Start the video, pause and click on the 3D icon in the menu bar to select your choice of 3D format or 2D

About a year ago, when General Motors introduced their three Electric Networked-Vehicle (EN-V) concepts at the 2010 Shanghai World Expo, they were widely mocked by auto enthusiasts. To begin with, car enthusiasts have a tendency to look down their noses at tiny urban cars. Mercedes-Benz’ smart car is an example. The fact that the two-wheeled EN-V concepts were developed in cooperation with the folks who make the Segway didn’t help the EN-V’s image to car guys. It’s not inaccurate to describe the EN-V as an enclosed Segway. However, the EN-V was not developed for car guys, it was developed to deal with transportation needs in highly congested urban environments like in London, Tokyo, Manhattan and Beijing. We have to remember that to avoid becoming buggy whip manufacturers, GM and other automakers have to realize that ultimately they are in the transportation industry, not that they just build cars.
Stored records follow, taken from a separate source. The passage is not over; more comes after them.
(** * select_audio_output: device-name resolution and volume/mute control

    A shallow embedding of [select_audio_output.py] and of the parts of the
    Python standard library it calls ([str] methods, [difflib], [heapq]),
    followed by the properties of the resolver ([find_closest_device]),
    of the volume/mute controller ([get_volume], [set_volume],
    [adjust_volume], [toggle_mute]), of the two listings ([list_devices],
    [get_current_device]), of [switch_device] and of the entry points
    ([interactive_mode], [main]).

    Modelling conventions.
    - A Python [str] is a Rocq [string]; the model is exact for ASCII text
      (case mapping, white space and line boundaries are the ASCII ones,
      every other character is caseless and is neither blank nor a line
      break).
    - A Python float that [difflib] computes as [2.0 * m / t] is the exact
      rational [2 * m / t]; the comparisons the program makes on such
      floats agree with the rational ones for every pair of strings
      shorter than [2^25] characters.
    - External processes ([osascript], [SwitchAudioSource]) are an oracle
      [subprocess_run] over an arbitrary backend state; every call is
      recorded in a log.  Exceptions are explicit results.
    - The user at the menu of [questionary] is a pair of answers,
      [ask_select] and [ask_text]; [main] starts from the namespace that
      [argparse] returns.
    - Text printed on the console is not part of the model. *)

From Stdlib Require Import ZArith QArith Ascii String List Lia Bool.
From Stdlib Require Import DecimalString.
From stdpp Require Import gmap gmultiset list strings.

Local Open Scope string_scope.
Local Open Scope nat_scope.
Local Open Scope list_scope.

(** ** Python built-ins *)

Module Py.

(** [c.lower()] on one character: ['A'..'Z'] move to ['a'..'z']. *)
Definition lower_char (c : ascii) : ascii :=
  let n := nat_of_ascii c in
  if (65 <=? n) && (n <=? 90) then ascii_of_nat (n + 32) else c.

(** [s.lower()] *)
Fixpoint lower (s : string) : string :=
  match s with
  | EmptyString => EmptyString
  | String c s' => String (lower_char c) (lower s')
  end.

(** [needle in hay] on strings: substring containment. *)
Fixpoint contains (hay needle : string) : bool :=
  String.prefix needle hay ||
  match hay with
  | EmptyString => false
  | String _ hay' => contains hay' needle
  end.

(** [c.isspace()]: tab, line feed, vertical tab, form feed, carriage
    return, the four separators 0x1c..0x1f and the space. *)
Definition isspace (c : ascii) : bool :=
  let n := nat_of_ascii c in
  ((9 <=? n) && (n <=? 13)) || ((28 <=? n) && (n <=? 32)).

Fixpoint lstrip (s : string) : string :=
  match s with
  | String c s' => if isspace c then lstrip s' else s
  | EmptyString => EmptyString
  end.

Fixpoint rstrip (s : string) : string :=
  match s with
  | EmptyString => EmptyString
  | String c s' =>
      match rstrip s' with
      | EmptyString => if isspace c then EmptyString else String c EmptyString
      | r => String c r
      end
  end.

(** [s.strip()] *)
Definition strip (s : string) : string := rstrip (lstrip s).

(** Line boundaries of [str.splitlines]: LF, VT, FF, CR, FS, GS, RS
    (and CR LF as one boundary). *)
Definition islinebreak (c : ascii) : bool :=
  let n := nat_of_ascii c in
  ((10 <=? n) && (n <=? 13)) || ((28 <=? n) && (n <=? 30)).

(** [s.splitlines()], with the line being read in [cur] (reversed). *)
Fixpoint splitlines_from (cur : list ascii) (s : string) : list string :=
  match s with
  | EmptyString =>
      match cur with
      | [] => []
      | _ => [string_of_list_ascii (rev cur)]
      end
  | String c s' =>
      if islinebreak c then
        string_of_list_ascii (rev cur) ::
        match s' with
        | String c' s'' =>
            if (nat_of_ascii c =? 13) && (nat_of_ascii c' =? 10)
            then splitlines_from [] s''
            else splitlines_from [] s'
        | EmptyString => []
        end
      else splitlines_from (c :: cur) s'
  end.

Definition splitlines (s : string) : list string := splitlines_from [] s.

Definition digit_of (c : ascii) : option Z :=
  let n := nat_of_ascii c in
  if (48 <=? n) && (n <=? 57) then Some (Z.of_nat (n - 48)) else None.

(** Decimal digits with single underscores between them;
    [after_digit] tells whether the previous character was a digit. *)
Fixpoint digits (acc : Z) (after_digit : bool) (s : string) : option Z :=
  match s with
  | EmptyString => if after_digit then Some acc else None
  | String c s' =>
      match digit_of c with
      | Some d => digits (10 * acc + d) true s'
      | None =>
          if (nat_of_ascii c =? 95) && after_digit
          then digits acc false s'
          else None
      end
  end.

(** [int(s)]: [None] stands for [ValueError]. *)
Definition int (s : string) : option Z :=
  match strip s with
  | String c r =>
      if nat_of_ascii c =? 43 then digits 0 false r
      else if nat_of_ascii c =? 45 then Z.opp <$> digits 0 false r
      else digits 0 false (String c r)
  | EmptyString => None
  end.

(** [min(iterable, key=key)]: the first element whose key is least;
    [None] stands for the [ValueError] on an empty iterable. *)
Definition min_by {A : Type} (key : A -> nat) (l : list A) : option A :=
  match l with
  | [] => None
  | x :: l' =>
      Some (foldl (fun best y => if key y <? key best then y else best) x l')
  end.

(** Truth value of a string: [if s:] *)
Definition truthy (s : string) : bool :=
  match s with
  | EmptyString => false
  | String _ _ => true
  end.

(** [s.replace(old, "")] for a non-empty [old], left to right; [skip]
    counts the characters of the occurrence being dropped. *)
Fixpoint remove_from (old : string) (skip : nat) (s : string) : string :=
  match s with
  | EmptyString => EmptyString
  | String c s' =>
      match skip with
      | S skip' => remove_from old skip' s'
      | O =>
          if String.prefix old s
          then remove_from old (String.length old - 1) s'
          else String c (remove_from old 0 s')
      end
  end.

Definition remove (old s : string) : string := remove_from old 0 s.

End Py.

(** ** [difflib]: [SequenceMatcher] and [get_close_matches] *)

Module Difflib.

(** [Match = namedtuple('Match', 'a b size')] *)
Record Match : Type := mkMatch { m_a : nat; m_b : nat; size : nat }.

(** [_calculate_ratio(matches, length)] *)
Definition calculate_ratio (matches length : nat) : Q :=
  match length with
  | O => 1%Q
  | S _ => Qmake (2 * Z.of_nat matches) (Pos.of_nat length)
  end.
Additional video after the jump.

GM brought two of the EN-Vs to show them off to the engineers attending the SAE World Congress. GM had shown the EN-Vs in a static display at the ’11 NAIAS, but to wow the nerds at the SAE convention a General Motors engineer was giveng attendees brief rides around the Cobo Hall floor. Fortunately I had my 3D video rig with me so you get to see just how oddly the EN-Vs are shaped and what they look like in motion. The word that I would use to describe them is “robotic”. Since they are taller than they are long, they remind me of 1950s vintage science fiction robots. With a maximum speed of 25 miles per hour, though, the EN-Vs are a bit quicker than Robby the Robot.

They weren’t only wowing nerds. There were nerds trying to wow. Though it’s far from SEMA, like any large trade show the SAE World Congress has its share of attractive product specialists and pretty models. One of the more extended test rides was given to a blonde product specialist working for one of the vendors.

Nerdmobiles or not, the EN-Vs, like all electric vehicles, have maximum torque at stall and I’m willing to bet that since there were two of them there, after hours the GM engineers were probably racing the EN-Vs around the show floor at Cobo.